*Exercise instructions*:
The answer must be every line of the records below that contains the word "Hassoc", copied out.

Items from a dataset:
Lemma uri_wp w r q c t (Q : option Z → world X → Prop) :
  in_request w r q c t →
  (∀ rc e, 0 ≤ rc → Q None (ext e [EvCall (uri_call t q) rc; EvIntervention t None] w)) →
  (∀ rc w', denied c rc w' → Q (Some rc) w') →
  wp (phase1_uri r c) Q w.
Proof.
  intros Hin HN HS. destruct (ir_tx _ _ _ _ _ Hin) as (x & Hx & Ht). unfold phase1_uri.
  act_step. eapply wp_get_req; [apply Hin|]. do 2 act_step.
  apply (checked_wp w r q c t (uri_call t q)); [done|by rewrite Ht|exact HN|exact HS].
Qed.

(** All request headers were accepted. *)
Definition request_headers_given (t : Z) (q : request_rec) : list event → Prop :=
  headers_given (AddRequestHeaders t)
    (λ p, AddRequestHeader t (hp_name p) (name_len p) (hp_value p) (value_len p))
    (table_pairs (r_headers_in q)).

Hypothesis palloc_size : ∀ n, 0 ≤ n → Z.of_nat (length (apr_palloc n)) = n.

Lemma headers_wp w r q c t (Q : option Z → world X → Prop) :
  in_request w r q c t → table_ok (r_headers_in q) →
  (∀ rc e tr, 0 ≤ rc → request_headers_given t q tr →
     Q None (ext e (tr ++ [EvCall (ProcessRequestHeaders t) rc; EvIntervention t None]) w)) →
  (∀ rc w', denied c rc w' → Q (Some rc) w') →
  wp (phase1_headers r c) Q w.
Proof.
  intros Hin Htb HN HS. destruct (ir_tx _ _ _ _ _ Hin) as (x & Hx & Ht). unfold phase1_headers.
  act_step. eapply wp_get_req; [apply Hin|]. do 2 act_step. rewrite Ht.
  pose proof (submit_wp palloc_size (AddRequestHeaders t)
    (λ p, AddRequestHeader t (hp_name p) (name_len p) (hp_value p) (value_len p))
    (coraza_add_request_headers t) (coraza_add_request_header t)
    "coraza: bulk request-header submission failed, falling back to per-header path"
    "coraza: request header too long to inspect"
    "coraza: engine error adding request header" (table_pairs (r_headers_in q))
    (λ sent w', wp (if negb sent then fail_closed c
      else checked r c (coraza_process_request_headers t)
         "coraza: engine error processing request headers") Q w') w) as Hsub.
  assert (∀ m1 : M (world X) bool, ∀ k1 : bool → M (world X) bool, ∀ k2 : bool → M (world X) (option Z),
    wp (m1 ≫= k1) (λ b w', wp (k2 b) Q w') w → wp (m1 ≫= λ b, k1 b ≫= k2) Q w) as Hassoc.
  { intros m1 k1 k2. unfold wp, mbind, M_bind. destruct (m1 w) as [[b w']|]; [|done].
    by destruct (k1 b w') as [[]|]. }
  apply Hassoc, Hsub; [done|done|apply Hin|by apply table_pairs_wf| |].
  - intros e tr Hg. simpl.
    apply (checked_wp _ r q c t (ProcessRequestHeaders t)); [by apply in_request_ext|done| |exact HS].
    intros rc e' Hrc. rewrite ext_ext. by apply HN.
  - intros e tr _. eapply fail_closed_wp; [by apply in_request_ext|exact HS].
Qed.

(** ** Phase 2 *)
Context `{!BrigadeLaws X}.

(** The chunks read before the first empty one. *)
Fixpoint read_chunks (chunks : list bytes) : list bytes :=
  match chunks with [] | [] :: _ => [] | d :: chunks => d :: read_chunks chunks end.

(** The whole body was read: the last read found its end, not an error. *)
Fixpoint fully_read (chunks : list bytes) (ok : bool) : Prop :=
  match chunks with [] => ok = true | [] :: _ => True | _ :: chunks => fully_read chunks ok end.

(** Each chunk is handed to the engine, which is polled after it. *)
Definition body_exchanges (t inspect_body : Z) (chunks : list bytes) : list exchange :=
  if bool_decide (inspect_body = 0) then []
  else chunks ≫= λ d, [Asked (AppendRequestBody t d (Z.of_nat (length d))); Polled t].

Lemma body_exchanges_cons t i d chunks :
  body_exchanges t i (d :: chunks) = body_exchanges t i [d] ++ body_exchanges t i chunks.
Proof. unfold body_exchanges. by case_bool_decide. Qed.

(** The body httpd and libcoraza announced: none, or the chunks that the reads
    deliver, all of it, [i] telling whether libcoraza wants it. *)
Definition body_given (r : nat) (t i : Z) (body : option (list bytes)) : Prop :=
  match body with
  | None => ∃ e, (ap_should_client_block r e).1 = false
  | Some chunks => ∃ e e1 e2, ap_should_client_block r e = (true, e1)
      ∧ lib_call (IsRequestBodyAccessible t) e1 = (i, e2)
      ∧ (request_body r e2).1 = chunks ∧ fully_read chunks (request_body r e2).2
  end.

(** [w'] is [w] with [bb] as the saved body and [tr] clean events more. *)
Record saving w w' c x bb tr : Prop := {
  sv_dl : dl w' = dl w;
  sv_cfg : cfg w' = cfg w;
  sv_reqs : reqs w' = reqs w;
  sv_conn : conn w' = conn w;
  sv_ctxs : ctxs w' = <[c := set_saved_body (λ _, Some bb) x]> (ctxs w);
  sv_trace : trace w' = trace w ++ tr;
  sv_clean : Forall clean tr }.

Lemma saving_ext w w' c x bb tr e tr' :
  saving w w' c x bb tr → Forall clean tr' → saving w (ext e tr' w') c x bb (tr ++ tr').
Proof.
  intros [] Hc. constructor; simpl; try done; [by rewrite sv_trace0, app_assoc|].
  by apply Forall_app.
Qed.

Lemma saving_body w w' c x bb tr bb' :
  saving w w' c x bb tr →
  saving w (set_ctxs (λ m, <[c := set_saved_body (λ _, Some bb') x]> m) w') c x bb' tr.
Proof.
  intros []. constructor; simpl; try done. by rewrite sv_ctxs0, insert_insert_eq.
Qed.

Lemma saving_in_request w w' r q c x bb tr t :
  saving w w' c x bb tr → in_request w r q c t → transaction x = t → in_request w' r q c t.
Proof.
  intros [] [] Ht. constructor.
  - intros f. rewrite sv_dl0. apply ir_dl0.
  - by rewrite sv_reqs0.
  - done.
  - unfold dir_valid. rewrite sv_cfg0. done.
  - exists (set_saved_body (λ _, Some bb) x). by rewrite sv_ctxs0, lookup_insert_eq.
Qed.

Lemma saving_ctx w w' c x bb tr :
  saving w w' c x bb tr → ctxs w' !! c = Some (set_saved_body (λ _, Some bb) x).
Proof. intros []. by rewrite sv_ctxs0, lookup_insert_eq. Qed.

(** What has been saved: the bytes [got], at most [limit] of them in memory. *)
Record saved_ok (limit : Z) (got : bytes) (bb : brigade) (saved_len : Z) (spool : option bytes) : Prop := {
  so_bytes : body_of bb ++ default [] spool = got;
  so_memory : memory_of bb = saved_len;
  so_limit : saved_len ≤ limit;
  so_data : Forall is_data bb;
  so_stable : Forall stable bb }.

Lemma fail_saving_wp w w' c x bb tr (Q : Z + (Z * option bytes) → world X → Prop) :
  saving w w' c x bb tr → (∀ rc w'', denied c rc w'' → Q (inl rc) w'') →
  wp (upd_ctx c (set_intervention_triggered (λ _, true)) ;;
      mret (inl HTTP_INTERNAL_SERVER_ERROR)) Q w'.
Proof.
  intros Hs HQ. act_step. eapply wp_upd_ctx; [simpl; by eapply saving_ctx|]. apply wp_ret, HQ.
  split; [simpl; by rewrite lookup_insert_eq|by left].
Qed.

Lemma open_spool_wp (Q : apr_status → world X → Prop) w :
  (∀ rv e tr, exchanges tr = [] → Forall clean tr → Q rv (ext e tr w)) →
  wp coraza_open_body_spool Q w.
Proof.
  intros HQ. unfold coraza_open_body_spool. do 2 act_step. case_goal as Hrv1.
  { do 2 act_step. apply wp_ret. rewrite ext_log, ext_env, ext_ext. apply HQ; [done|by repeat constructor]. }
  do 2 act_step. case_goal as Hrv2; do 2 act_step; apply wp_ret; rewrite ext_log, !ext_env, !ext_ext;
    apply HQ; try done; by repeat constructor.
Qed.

*Written response*:
    wp (m1 ≫= k1) (λ b w', wp (k2 b) Q w') w → wp (m1 ≫= λ b, k1 b ≫= k2) Q w) as Hassoc.
  apply Hassoc, Hsub; [done|done|apply Hin|by apply table_pairs_wf| |].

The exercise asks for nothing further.